**Work required:** Give back exactly the lines of the material below that start at the line containing "unfold count. induction" and end at the line containing "Definition call_kwargs (p", and no others.

**Task data:**
══════════
Lemma separator_length (s : string) (k : nat) :
  2 * (String.length s - k) <= 3 * String.length (replace_from "://" "::" k s).
Proof.
  revert k. induction s as [|c s IH]; intro k; [cbn; lia|].
  destruct k as [|k]; cbn [replace_from String.length Nat.sub].
  - destruct (startswith "://" (String c s)).
    + rewrite length_append. cbn [String.length]. specialize (IH 2). lia.
    + cbn [String.length]. specialize (IH 0). lia.
  - apply IH.
Qed.

Lemma collapse_length (s : string) (k : nat) :
  String.length s - k <= 2 * String.length (replace_from "//" "/" k s).
Proof.
  revert k. induction s as [|c s IH]; intro k; [cbn; lia|].
  destruct k as [|k]; cbn [replace_from String.length Nat.sub].
  - destruct (startswith "//" (String c s)).
    + rewrite length_append. cbn [String.length]. specialize (IH 1). lia.
    + cbn [String.length]. specialize (IH 0). lia.
  - apply IH.
Qed.

Lemma restore_length (s : string) (k : nat) :
  String.length s - k <= String.length (replace_from "::" "://" k s).
Proof.
  revert k. induction s as [|c s IH]; intro k; [cbn; lia|].
  destruct k as [|k]; cbn [replace_from String.length Nat.sub].
  - destruct (startswith "::" (String c s)).
    + rewrite length_append. cbn [String.length]. specialize (IH 1). lia.
    + cbn [String.length]. specialize (IH 0). lia.
  - apply IH.
Qed.

(** Slash collapsing never produces a string of fewer than two
    characters out of a longer one. *)
Lemma check_slashes_short (s : string) :
  String.length (check_slashes s) <= 1 -> check_slashes s = s.
Proof.
  unfold check_slashes.
  destruct (Nat.ltb_spec 1 (count "//" s)) as [H|H]; [|reflexivity].
  intro L. exfalso.
  pose proof (proj1 (count_length s)) as C. unfold count in H.
  pose proof (separator_length s 0) as L1.
  pose proof (collapse_length (replace "://" "::" s) 0) as L2.
  pose proof (restore_length (replace "//" "/" (replace "://" "::" s)) 0) as L3.
  unfold replace in *. lia.
Qed.

(** ** More on the link normalizer *)

Lemma count_skips_prefix (h : ascii) (t s r : string) :
  contains (String h EmptyString) s = false ->
  count (String h t) (s ++ r) = count (String h t) r.
Proof.
  unfold count. induction s as [|a s IH]; intro H; [reflexivity|].
  apply contains_char_cons in H. destruct H as [Ha Hs].
  cbn [append count_from startswith]. rewrite Ha. cbn [andb]. now apply IH.
Qed.

Lemma check_slashes_https (link : string) :
  count "//" link <= 1 -> check_slashes ("https:" ++ link) = "https:" ++ link.
Proof.
  intro H. apply check_slashes_few.
  now rewrite (count_skips_prefix "/" "/" "https:" link).
Qed.

Section NormalizerCases.

Variable valid_url : string -> bool.
Variables (query : string) (canonical_url : option string).
(** The objects a parsed literal stands for; a list is a new object. *)
Definition eval_lit (v : PyLit) : M PyVal :=
  match v with
  | LStr s => ret (PStr s)
  | LList xs => let* l := PyList.alloc xs in ret (PList l)
  | LNone => ret PNone
  end.

Fixpoint eval_dict (d : list (string * PyLit)) : M (list (string * PyVal)) :=
  match d with
  | [] => ret []
  | (k, v) :: d' =>
      let* x := eval_lit v in
      let* rest := eval_dict d' in
      ret ((k, x) :: rest)
  end.

Fixpoint kwarg (k : string) (kw : list (string * PyVal)) : option PyVal :=
  match kw with
  | [] => None
  | (k', v) :: kw' => if decide (k' = k) then Some v else kwarg k kw'
  end.

(** A call of [f] with the dict [kw] unpacked as keyword arguments, for
    a function of the two parameters [crop] and [p]: a missing or an
    unexpected keyword is a [TypeError]. *)
Definition call_kwargs (p : string) (f : PyVal -> PyVal -> M string)
    (kw : list (string * PyVal)) : M string :=
  match kwarg "crop" kw, kwarg p kw with
  | Some c, Some x =>
      if decide (length kw = 2) then f c x else raise TypeError
  | _, _ => raise TypeError
  end.

(** The call of [f] on the unpacked dict
    [ast.literal_eval(tool.function.arguments)]. *)
Definition call_tool (p : string) (f : PyVal -> PyVal -> M string)
    (tool : ToolCall) : M string :=
  let* d := lift (literal_eval (function_arguments tool)) in
  let* kw := eval_dict d in
  call_kwargs p f kw.

(** The loop of [handle_requires_action] over the tool calls, from the
    outputs appended so far. *)
Fixpoint collect_outputs (database : Database) (tools : list ToolCall)
    (tool_outputs : list ToolOutput) : M (list ToolOutput) :=
  match tools with
  | [] => ret tool_outputs
  | tool :: rest =>
      if decide (function_name tool = "pesticide_by_crop_and_common_name")
      then
        let* out := call_tool "common_name"
                      (get_pesticides_by_crop_and_common_name database) tool in
        collect_outputs database rest
          (tool_outputs ++ [mkOutput (call_id tool) out])
      else if decide (function_name tool = "pesticide_by_crop_and_scientific_name")
      then
        let* out := call_tool "scientific_name"
                      (get_pesticides_by_crop_and_scientific_name database) tool in
        collect_outputs database rest
          (tool_outputs ++ [mkOutput (call_id tool) out])
      else collect_outputs database rest tool_outputs
  end.

(** [client.beta.threads.runs.submit_tool_outputs_stream(thread_id= ...,
    run_id= ..., tool_outputs= ..., event_handler= ...)]: the batch reaches
    the run. *)
Definition submit_tool_outputs_stream (thread_id run_id : string)
    (tool_outputs : list ToolOutput) : M unit := fun w =>
  Ret tt (with_batch (mkSubmission thread_id run_id tool_outputs) w).

(** [EventHandler.submit_tool_outputs]: the one call of
    [submit_tool_outputs_stream], then the loop over the text deltas of
    the stream it opened, which hands every event of that stream to a new
    [EventHandler]; [continue tool_outputs] is that loop. *)
Definition submit_tool_outputs (continue : list ToolOutput -> M unit)
    (thread_id : string) (tool_outputs : list ToolOutput) (run_id : string)
  : M unit :=
  let* _ := submit_tool_outputs_stream thread_id run_id tool_outputs in
  continue tool_outputs.

(** [EventHandler.handle_requires_action]; [thread_id] is
    [self.current_run.thread_id]. *)
Definition handle_requires_action (continue : list ToolOutput -> M unit)
    (database : Database) (thread_id : string)
    (data : Run) (run_id : string) : M unit :=
  let* tool_outputs := collect_outputs database (tool_calls data) [] in
  submit_tool_outputs continue thread_id tool_outputs run_id.

(** [EventHandler.on_event] *)
Definition on_event (continue : list ToolOutput -> M unit)
    (database : Database) (thread_id : string) (event : Event) : M unit :=
  if decide (event_name event = "thread.run.requires_action")
  then handle_requires_action continue database thread_id
         (event_data event) (run_id (event_data event))
  else ret tt.

(** A stream consumed to its end under an [EventHandler]
    ([stream.until_done()] in the script, the loop over [stream.text_deltas]
    in [submit_tool_outputs]): [on_event] on each event in turn, where the
    stream opened by a submission is consumed in the same way. *)
Fixpoint until_done (database : Database) (thread_id : string)
    (stream : Stream) {struct stream} : M unit :=
  match stream with
  | EndOfStream => ret tt
  | Emit event continued rest =>
      let* _ := on_event
                  (fun tool_outputs =>
                     until_done database thread_id (continued tool_outputs))
                  database thread_id event in
      until_done database thread_id rest
  end.

End Builtins.
End Model.

(** The names of the dispatch table. *)
Definition dispatch_table : list string :=
  ["pesticide_by_crop_and_common_name"; "pesticide_by_crop_and_scientific_name"].

(* ===================================================================== *)
(** ** Concrete stores, worlds and tool calls used as test inputs *)
(* ===================================================================== *)

Module Fixture.

(** A formulated product as the store returns it: the attributes of the
    ingested file and the fields the store adds. *)
Definition formulated (n : Z) (brand cientific common : string) : Item :=
  [("NR_REGISTRO", VNum n);
   ("MARCA_COMERCIAL", VStr brand);
   ("CLASSE", VStr "Inseticida");
   ("CULTURA", VStr "Soja");
   ("PRAGA_NOME_CIENTIFICO", VStr cientific);
   ("PRAGA_NOME_COMUM", VStr common);
   ("id", VNum n);
   ("_rid", VStr "rid");
   ("_self", VStr "dbs/agro/colls/produtosformulados");
   ("_etag", VStr "etag");
   ("_attachments", VStr "attachments/");
   ("_ts", VNum 1733000000)].

Definition technical (n : Z) (brand classe : string) : Item :=
  [("NUMERO_REGISTRO", VNum n);
   ("PRODUTO_TECNICO_MARCA_COMERCIAL", VStr brand);
   ("CLASSE", VStr classe);
   ("id", VNum n);
   ("_rid", VStr "rid");
   ("_self", VStr "dbs/agro/colls/produtostecnicos");
   ("_etag", VStr "etag");
   ("_attachments", VStr "attachments/");
   ("_ts", VNum 1733000000)].

(** Six brands against the same pest, one of them registered twice. *)
Definition soy_products : list Item :=
  [formulated 1 "Ampligo" "Spodoptera frugiperda" "lagarta-militar";
   formulated 2 "Belt" "Spodoptera frugiperda" "lagarta-militar";
   formulated 3 "Certero" "Spodoptera frugiperda" "lagarta-militar";
   formulated 4 "Dimilin" "Spodoptera frugiperda" "lagarta-militar";
   formulated 5 "Exalt" "Spodoptera frugiperda" "lagarta-militar";
   formulated 6 "Belt" "Spodoptera frugiperda" "lagarta-do-cartucho";
   formulated 7 "Fastac" "Spodoptera frugiperda" "lagarta-do-cartucho";
   formulated 8 "Glifosato" "Ipomoea purpurea" "flor-de-poeta"].

Definition soy_db : Database :=
  [("produtostecnicos",
    [technical 1 "Atrazina Tecnica" "Herbicida";
     technical 2 "Mancozebe Tecnico" "Fungicida";
     technical 3 "Glifosato Tecnico" "Herbicida"]);
   ("produtosformulados", soy_products)].

(** Both containers exist and hold no document. *)
Definition empty_db : Database :=
  [("produtostecnicos", []); ("produtosformulados", [])].


Definition world0 : World :=
  {| heap := []; rng := [3; 1; 4; 1; 5; 9; 2; 6; 5; 3; 5; 8];
     queries := []; submitted := [] |}.

(** A world in which the caller holds one list object, at address 0. *)
Definition world_with_list (names : list string) : World :=
  {| heap := [names]; rng := [3; 1; 4; 1; 5; 9; 2; 6; 5; 3; 5; 8];
     queries := []; submitted := [] |}.

Definition repr_value (v : Value) : string :=
  match v with
  | VStr s => "'" ++ s ++ "'"
  | VNum z => pretty z
  | VNull => "nan"
  end.

(** The text of a list of plain values, as [str] prints it. *)
Definition repr_list (l : list Value) : string :=
  "[" ++ PyStr.join ", " (map repr_value l) ++ "]".

Definition args_t1 : string := "{'crop': 'soja', 'common_name': 'lagarta'}".
Definition args_t2 : string :=
  "{'crop': 'soja', 'scientific_name': 'Spodoptera frugiperda'}".

(** [ast.literal_eval] on the two argument texts above. *)
Definition parse_args (s : string) : result (list (string * PyLit)) :=
  if decide (s = args_t1)
  then Ok [("crop", LStr "soja"); ("common_name", LStr "lagarta")]
  else if decide (s = args_t2)
  then Ok [("crop", LStr "soja");
           ("scientific_name", LStr "Spodoptera frugiperda")]
  else Err SyntaxError.

Definition t1 : ToolCall :=
  mkCall "t1" "pesticide_by_crop_and_common_name" args_t1.
Definition t2 : ToolCall :=
  mkCall "t2" "pesticide_by_crop_and_scientific_name" args_t2.

(** Only the technical products were ingested: the container of the
    formulated products does not exist. *)
Definition technical_only_db : Database :=
  [("produtostecnicos",
    [technical 1 "Atrazina Tecnica" "Herbicida";
     technical 2 "Mancozebe Tecnico" "Fungicida"])].

(** A run that ends once it has the outputs, and one that first asks for
    a second lookup. *)
Definition ends_after : list ToolOutput -> Stream := fun _ => EndOfStream.

Definition asks_again : list ToolOutput -> Stream := fun _ =>
  Emit (mkEvent "thread.run.step.completed" (mkRun "run" []))
    ends_after
    (Emit (mkEvent "thread.run.requires_action" (mkRun "run" [t2]))
       ends_after EndOfStream).

(** The fields a store adds, with values that do not matter here. *)
Definition stamp (body : Item) : list (string * Value) :=
  [("_rid", VStr "rid"); ("_self", VStr "self"); ("_etag", VStr "etag");
   ("_attachments", VStr "attachments/"); ("_ts", VNum 1733000000)].
(** * The NRT memory-info runtime (numba/core/runtime/nrt.cpp)

    A shallow embedding of the reference-counted MemInfo runtime: the global
    memory system [TheMSys], the [MemInfo] record, the allocation variants,
    the resizable-buffer API and the sample external allocator.

    C objects are modelled on an LP64 target: [size_t] and pointers are
    64-bit, [unsigned] is 32-bit.  Pointers (data and code alike) are
    addresses in [Z], [NULL] is [0].  The program state is threaded through
    a small state-and-error monad whose failures are [Abort] (the
    [abort()] of [nrt_fatal_error] or of a failed [assert]; assertions are
    taken as compiled in) and [Undefined] (a dereference of a pointer that
    holds no object, a call through a null function pointer, a division by
    zero).  Payload memory is a map from addresses to bytes without block
    extents: a [memset] outside the block that was allocated is not reported
    as [Undefined], so the properties about fills state where the bytes
    lie.

    The environment is part of the state: what the platform's and the
    callers' allocation functions return is read off an oracle, and what a
    caller-supplied destructor does to payload memory is a function the
    state carries.  A caller-supplied function is not modelled calling back
    into the runtime. *)

From Stdlib Require Import ZArith List String Lia.
From stdpp Require Import base gmap list.

Local Open Scope Z_scope.

(** ** Machine integers *)

Definition SIZE_MAX : Z := 2 ^ 64 - 1.

(** Arithmetic on [size_t] (and on pointers cast to it) wraps modulo 2^64. *)
Definition wrap64 (z : Z) : Z := z mod 2 ^ 64.

(** Arithmetic on [unsigned] wraps modulo 2^32. *)
Definition wrap32 (z : Z) : Z := z mod 2 ^ 32.

Definition NULL : Z := 0.

(** [#define MIN(a, b) ((a) < (b)) ? (a) : (b)] *)
Definition MIN (a b : Z) : Z := if a <? b then a else b.

(** ** Data model *)

(** [struct MemInfo]: six 8-byte fields. *)
Record MemInfo : Type := mkMemInfo {
  refct : Z;
  dtor : Z;
  dtor_info : Z;
  data : Z;
  size : Z;
  external_allocator : Z
}.

Definition sizeof_MemInfo : Z := 48.

(** The [allocator] member of [struct MemSys]. *)
Record Allocator : Type := mkAllocator {
  malloc : Z;
  realloc : Z;
  free : Z
}.

(** [struct MemSys]. *)
Record MemSys : Type := mkMemSys {
  shutting : Z;
  stats_alloc : Z;
  stats_free : Z;
  stats_mi_alloc : Z;
  stats_mi_free : Z;
  allocator : Allocator
}.

(** [NRT_ExternalAllocator]: the members in the order of the initialiser of
    [sample_external_allocator]. *)
Record NRT_ExternalAllocator : Type := mkExternalAllocator {
  ext_malloc : Z;
  ext_realloc : Z;
  ext_free : Z;
  opaque_data : Z
}.

(** The functions and static objects of the translation unit, together with
    the three libc functions it binds to by default. *)
Inductive symbol : Type :=
  | S_malloc | S_realloc | S_free
  | S_nrt_internal_dtor_safe
  | S_nrt_internal_custom_dtor_safe
  | S_nrt_varsize_dtor
  | S_nrt_manage_memory_dtor
  | S_sample_external_malloc
  | S_sample_external_realloc
  | S_sample_external_free
  | S_sample_external_opaque_data
  | S_sample_external_allocator.
(** ** The state: module variables and pending work of the event loop *)

Record state : Type := {
  (* lines 13-17 and 24 *)
  currentLogFile : option string;
  botLogQueue : list string;
  siteLogQueue : list string;
  isProcessingBotLogQueue : bool;
  isProcessingSiteLogQueue : bool;
  siteWebhookQueue : list string;
  (* the event loop *)
  now : Z;                       (* time of the current turn, in ms *)
  timers : list timer;           (* armed by setTimeout, not fired yet *)
  requests : list channel        (* axios.post calls awaited, by cycle *)
}.

Definition set_currentLogFile (v : option string) (s : state) : state :=
  {| currentLogFile := v; botLogQueue := botLogQueue s;
     siteLogQueue := siteLogQueue s;
     isProcessingBotLogQueue := isProcessingBotLogQueue s;
     isProcessingSiteLogQueue := isProcessingSiteLogQueue s;
     siteWebhookQueue := siteWebhookQueue s;
     now := now s; timers := timers s; requests := requests s |}.

Definition set_botLogQueue (v : list string) (s : state) : state :=
  {| currentLogFile := currentLogFile s; botLogQueue := v;
     siteLogQueue := siteLogQueue s;
     isProcessingBotLogQueue := isProcessingBotLogQueue s;
     isProcessingSiteLogQueue := isProcessingSiteLogQueue s;
     siteWebhookQueue := siteWebhookQueue s;
     now := now s; timers := timers s; requests := requests s |}.

Definition set_isProcessingBotLogQueue (v : bool) (s : state) : state :=
  {| currentLogFile := currentLogFile s; botLogQueue := botLogQueue s;
     siteLogQueue := siteLogQueue s;
     isProcessingBotLogQueue := v;
     isProcessingSiteLogQueue := isProcessingSiteLogQueue s;
     siteWebhookQueue := siteWebhookQueue s;
     now := now s; timers := timers s; requests := requests s |}.

Definition set_isProcessingSiteLogQueue (v : bool) (s : state) : state :=
  {| currentLogFile := currentLogFile s; botLogQueue := botLogQueue s;
     siteLogQueue := siteLogQueue s;
     isProcessingBotLogQueue := isProcessingBotLogQueue s;
     isProcessingSiteLogQueue := v;
     siteWebhookQueue := siteWebhookQueue s;
     now := now s; timers := timers s; requests := requests s |}.

Definition set_siteWebhookQueue (v : list string) (s : state) : state :=
  {| currentLogFile := currentLogFile s; botLogQueue := botLogQueue s;
     siteLogQueue := siteLogQueue s;
     isProcessingBotLogQueue := isProcessingBotLogQueue s;
     isProcessingSiteLogQueue := isProcessingSiteLogQueue s;
     siteWebhookQueue := v;
     now := now s; timers := timers s; requests := requests s |}.

Definition set_now (v : Z) (s : state) : state :=
  {| currentLogFile := currentLogFile s; botLogQueue := botLogQueue s;
     siteLogQueue := siteLogQueue s;
     isProcessingBotLogQueue := isProcessingBotLogQueue s;
     isProcessingSiteLogQueue := isProcessingSiteLogQueue s;
     siteWebhookQueue := siteWebhookQueue s;
     now := v; timers := timers s; requests := requests s |}.

Definition set_timers (v : list timer) (s : state) : state :=
  {| currentLogFile := currentLogFile s; botLogQueue := botLogQueue s;
     siteLogQueue := siteLogQueue s;
     isProcessingBotLogQueue := isProcessingBotLogQueue s;
     isProcessingSiteLogQueue := isProcessingSiteLogQueue s;
     siteWebhookQueue := siteWebhookQueue s;
     now := now s; timers := v; requests := requests s |}.

Definition set_requests (v : list channel) (s : state) : state :=
  {| currentLogFile := currentLogFile s; botLogQueue := botLogQueue s;
     siteLogQueue := siteLogQueue s;
     isProcessingBotLogQueue := isProcessingBotLogQueue s;
     isProcessingSiteLogQueue := isProcessingSiteLogQueue s;
     siteWebhookQueue := siteWebhookQueue s;
     now := now s; timers := timers s; requests := v |}.

(** ** A monad for one turn of JavaScript code

    A computation reads and writes the state, emits effects in order, and
    either completes normally or throws. *)

Inductive completion (A : Type) : Type :=
| Normal (a : A)
| Throw (err : string).
Arguments Normal {A} a.
Arguments Throw {A} err.

Definition M (A : Type) : Type := state -> completion A * state * list effect.

#[global] Instance M_ret : MRet M := fun A a s => (Normal a, s, []).

#[global] Instance M_bind : MBind M := fun A B k m s =>
  match m s with
  | (Normal a, s1, e1) =>
      match k a s1 with
      | (r, s2, e2) => (r, s2, e1 ++ e2)
      end
  | (Throw err, s1, e1) => (Throw err, s1, e1)
  end.

Definition read {A : Type} (f : state -> A) : M A :=
  fun s => (Normal (f s), s, []).

Definition write (f : state -> state) : M unit :=
  fun s => (Normal tt, f s, []).

Definition emit (e : effect) : M unit :=
  fun s => (Normal tt, s, [e]).

Definition throw {A : Type} (err : string) : M A :=
  fun s => (Throw err, s, []).

Definition console_log (line : string) : M unit := emit (ConsoleLog line).
Definition console_error (line : string) : M unit := emit (ConsoleError line).

(** [fs.appendFileSync(path, data)].  [failure] is what the file system
    answers: [None] when the data is appended, [Some err] when the call
    throws [err].  An [undefined] path is refused before anything is
    written. *)
Definition appendFileSync (path : option string) (data : string)
    (failure : option string) : M unit :=
  match path with
  | None => throw "ERR_INVALID_ARG_TYPE"
  | Some p =>
      match failure with
      | None => emit (AppendFile p data)
      | Some err => throw err
      end
  end.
══════════
**Exercise solution:**
  unfold count. induction s as [|a s IH]; intro H; [reflexivity|].
  apply contains_char_cons in H. destruct H as [Ha Hs].
  cbn [append count_from startswith]. rewrite Ha. cbn [andb]. now apply IH.
Qed.

Lemma check_slashes_https (link : string) :
  count "//" link <= 1 -> check_slashes ("https:" ++ link) = "https:" ++ link.
Proof.
  intro H. apply check_slashes_few.
  now rewrite (count_skips_prefix "/" "/" "https:" link).
Qed.

Section NormalizerCases.

Variable valid_url : string -> bool.
Variables (query : string) (canonical_url : option string).
(** The objects a parsed literal stands for; a list is a new object. *)
Definition eval_lit (v : PyLit) : M PyVal :=
  match v with
  | LStr s => ret (PStr s)
  | LList xs => let* l := PyList.alloc xs in ret (PList l)
  | LNone => ret PNone
  end.

Fixpoint eval_dict (d : list (string * PyLit)) : M (list (string * PyVal)) :=
  match d with
  | [] => ret []
  | (k, v) :: d' =>
      let* x := eval_lit v in
      let* rest := eval_dict d' in
      ret ((k, x) :: rest)
  end.

Fixpoint kwarg (k : string) (kw : list (string * PyVal)) : option PyVal :=
  match kw with
  | [] => None
  | (k', v) :: kw' => if decide (k' = k) then Some v else kwarg k kw'
  end.

(** A call of [f] with the dict [kw] unpacked as keyword arguments, for
    a function of the two parameters [crop] and [p]: a missing or an
    unexpected keyword is a [TypeError]. *)
Definition call_kwargs (p : string) (f : PyVal -> PyVal -> M string)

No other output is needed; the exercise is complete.